July 25, 2012 – Comments (0)

Board: Real Estate Investment Trusts

Author: yodaorange

REIT Preferreds: Searching for Value and Dodging Increased Risk of Call

This post is a collaborative effort between Ralph, aka REITnut [1], and Yodaorange. Fellow REITsters have likely seen the changing landscape for our beloved REIT preferreds. So far in 2012, 36 issues have been called. Public Storage aka PSA floated its latest issue, PSA-pU with a coupon yield of 5.625% - and it’s now trading at a premium! Last week Vornado announced a new issue with a 5.7% coupon.

The Federal Reserve has been effective in steering many yield seeking investors out of CD’s and money market funds. Some of those investors have likely discovered the desirable characteristics of REIT preferreds. However, it is also likely that some of the lesser informed investors do NOT understand the call features of REIT preferreds. It’s quite likely that some of these investors bought issues north of $26 or $27, not expecting them to be called at $25.

Our goals for this post are to survey the landscape using mechanical formulas and to produce a list of all REIT preferreds, and to highlight those that Ralph knows and is comfortable with. Reasonable minds, of course, will differ, and Ralph’s opinion is only that. We used the following factors to categorize and separate the issues:

1. Is the issue “convertible” into shares of common stock or is it a “pure” cumulative preferred?

2. The earliest call date when the issue CAN be redeemed at the par price, most commonly $25 per share. Note that this does NOT mean that the issue WILL be called. It only means that the REIT has the right to call it at that date or any subsequent date.

3. The earliest call date is used to calculate the number of years before an issue can be called. For issues that have already passed their first call date, we assume the REIT will provide a 30 day notice to call the issue.

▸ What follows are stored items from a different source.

Lemma contains_false (l : list MemberState) (x : MemberState) :
  contains l x = false <-> forall y, In y l -> id y <> id x.
Proof.
  rewrite <- not_true_iff_false, contains_true. split.
  - intros H y Hy He. apply H. eauto.
  - intros H (y & Hy & He). apply (H y Hy He).
Qed.

Lemma filter_all {A : Type} (P : A -> bool) (l : list A) :
  (forall x, In x l -> P x = true) -> List.filter P l = l.
Proof.
  intros H. induction l as [|x l IH]; cbn; [reflexivity|].
  rewrite (H x) by (left; reflexivity).
  rewrite IH; [reflexivity|]. intros y Hy. apply H. right. exact Hy.
Qed.

Lemma filter_none {A : Type} (P : A -> bool) (l : list A) :
  (forall x, In x l -> P x = false) -> List.filter P l = [].
Proof.
  intros H. induction l as [|x l IH]; cbn; [reflexivity|].
  rewrite (H x) by (left; reflexivity).
  apply IH. intros y Hy. apply H. right. exact Hy.
Qed.

Lemma filter_filter {A : Type} (P Q : A -> bool) (l : list A) :
  List.filter P (List.filter Q l) = List.filter (fun x => Q x && P x) l.
Proof.
  induction l as [|x l IH]; cbn; [reflexivity|].
  destruct (Q x); cbn; [destruct (P x)|]; rewrite IH; reflexivity.
Qed.

Lemma filter_perm {A : Type} (P : A -> bool) (l1 l2 : list A) :
  Permutation l1 l2 -> Permutation (List.filter P l1) (List.filter P l2).
Proof.
  induction 1 as [|x l1 l2 H IH|x y l|l1 l2 l3 H1 IH1 H2 IH2]; cbn.
  - reflexivity.
  - destruct (P x); [apply perm_skip|]; exact IH.
  - destruct (P x), (P y); try reflexivity. apply perm_swap.
  - etransitivity; eassumption.
Qed.

(** The removal loop succeeds on members of the generation with distinct
    ids and leaves the members whose id is not among theirs. *)
Lemma remove_all_spec (worsts : list MemberState) :
  List.NoDup (map id worsts) ->
  forall g : Generation,
    (forall w, In w worsts -> contains g w = true) ->
    LSHADE.remove_all worsts g
    = (Ok tt, List.filter (fun x => negb (contains worsts x)) g).
Proof.
  induction worsts as [|w ws IH]; intros Hnd g Hin; cbn.
  - rewrite filter_all; [reflexivity|]. reflexivity.
  - cbn [map] in Hnd. apply List.NoDup_cons_iff in Hnd as [Hw Hnd].
    unfold remove. rewrite (Hin w) by (left; reflexivity).
    rewrite IH; [|exact Hnd|].
    + rewrite filter_filter. f_equal.
      apply filter_ext. intros x. unfold contains, __eq__.
      rewrite negb_orb, (Z.eqb_sym (id w) (id x)). reflexivity.
    + intros w' Hw'. apply contains_true.
      destruct (proj1 (contains_true g w') (Hin w' (or_intror Hw')))
        as (y & Hy & He).
      exists y. split; [|exact He].
      apply filter_In. split; [exact Hy|].
      unfold __eq__. apply negb_true_iff, Z.eqb_neq.
      intros E. apply Hw. rewrite <- E, He. apply in_map. exact Hw'.
Qed.

Lemma NoDup_app_disjoint {A : Type} (l1 l2 : list A) (a : A) :
  List.NoDup (l1 ++ l2) -> In a l1 -> In a l2 -> False.
Proof.
  induction l1 as [|x l1 IH]; cbn; [intros _ []|].
  intros Hnd [<-|Ha] Hb; apply List.NoDup_cons_iff in Hnd as [Hx Hnd].
  - apply Hx, in_or_app. right. exact Hb.
  - apply IH; assumption.
Qed.

Lemma NoDup_ids_split (s : list MemberState) (d : nat) :
  List.NoDup (map id s) ->
  forall a c, In a (firstn d s) -> In c (skipn d s) -> id a <> id c.
Proof.
  intros Hnd a c Ha Hc E.
  rewrite <- (firstn_skipn d s), map_app in Hnd.
  apply (NoDup_app_disjoint _ _ (id a) Hnd).
  - apply in_map, Ha.
  - rewrite E. apply in_map, Hc.
Qed.

Lemma NoDup_ids_firstn (s : list MemberState) (d : nat) :
  List.NoDup (map id s) -> List.NoDup (map id (firstn d s)).
Proof.
  intros Hnd. rewrite <- (firstn_skipn d s), map_app in Hnd.
  apply NoDup_app_remove_r in Hnd. exact Hnd.
Qed.

(** What is left of the generation once the first [d] members of its
    sorting are removed: the other members of the sorting. *)
Lemma kept_perm (g : Generation) (d : nat) :
  List.NoDup (map id g) ->
  Permutation
    (List.filter (fun x => negb (contains (firstn d (sorted g)) x)) g)
    (skipn d (sorted g)).
Proof.
  intros Hnd.
  assert (Hs : List.NoDup (map id (sorted g))).
  { eapply Permutation_NoDup; [|exact Hnd].
    apply Permutation_map. symmetry. apply sorted_perm. }
  set (P := fun x => negb (contains (firstn d (sorted g)) x)).
  rewrite (filter_perm P g (sorted g)) by (symmetry; apply sorted_perm).
  rewrite <- (firstn_skipn d (sorted g)) at 1.
  rewrite List.filter_app.
  rewrite (filter_none P (firstn d (sorted g))).
  - cbn. rewrite filter_all; [reflexivity|].
    intros x Hx. unfold P. apply negb_true_iff, contains_false.
    intros y Hy. apply (NoDup_ids_split (sorted g) d Hs y x Hy Hx).
  - intros x Hx. unfold P. apply negb_false_iff, contains_true. eauto.
Qed.

Lemma filter_sublist {A : Type} (P : A -> bool) (l : list A) :
  sublist (List.filter P l) l.
Proof.
  induction l as [|x l IH]; cbn; [constructor|].
  destruct (P x); [apply sublist_skip|apply sublist_cons]; exact IH.
Qed.

End Reduction.

Section PopulationReduction.
Import Evolution.
Import LSHADE.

This is why many of the issues show “.09” years in the “Years to First Call” column.

4. Coupon yield is the yield when the issue trades at “par” pricing. This marks the REIT’s true capital cost for preferred issues.

5. Current yield is the dividend divided by the current price. If the issue is trading at a higher price than par, the current yield will be lower than the coupon yield. This is the most common case. Assuming the issue is NOT called, this is the yield that an investor will receive if they purchase the issue. However, in all too many situations, THIS IS NOT A VALID ASSUMPTION; WE SUSPECT THAT SOME INVESTORS MISS THIS VITAL FACT.

6. Yield to First Call includes both the dividends AND the effect of the price change from today’s price to par. For example, if the issue is trading at $25.90 and is called 30 days from now, the investor will lose $25.90-$25.00= $.90. The REIT will pay a dividend when the issue is called, but it MIGHT not be enough to compensate for the loss of principal. Many REIT preferreds currently trade at NEGATIVE Yields to First Call, which assumes a call occurs within one month. Any investor that purchases the issue today will be at great risk of losing money if the issue is in fact called. This is NOT an exact science. A REIT MIGHT never call the issue, so the investor will realize a positive return. Our data highlights the POSSIBILITY of low returns assuming that the issue is called.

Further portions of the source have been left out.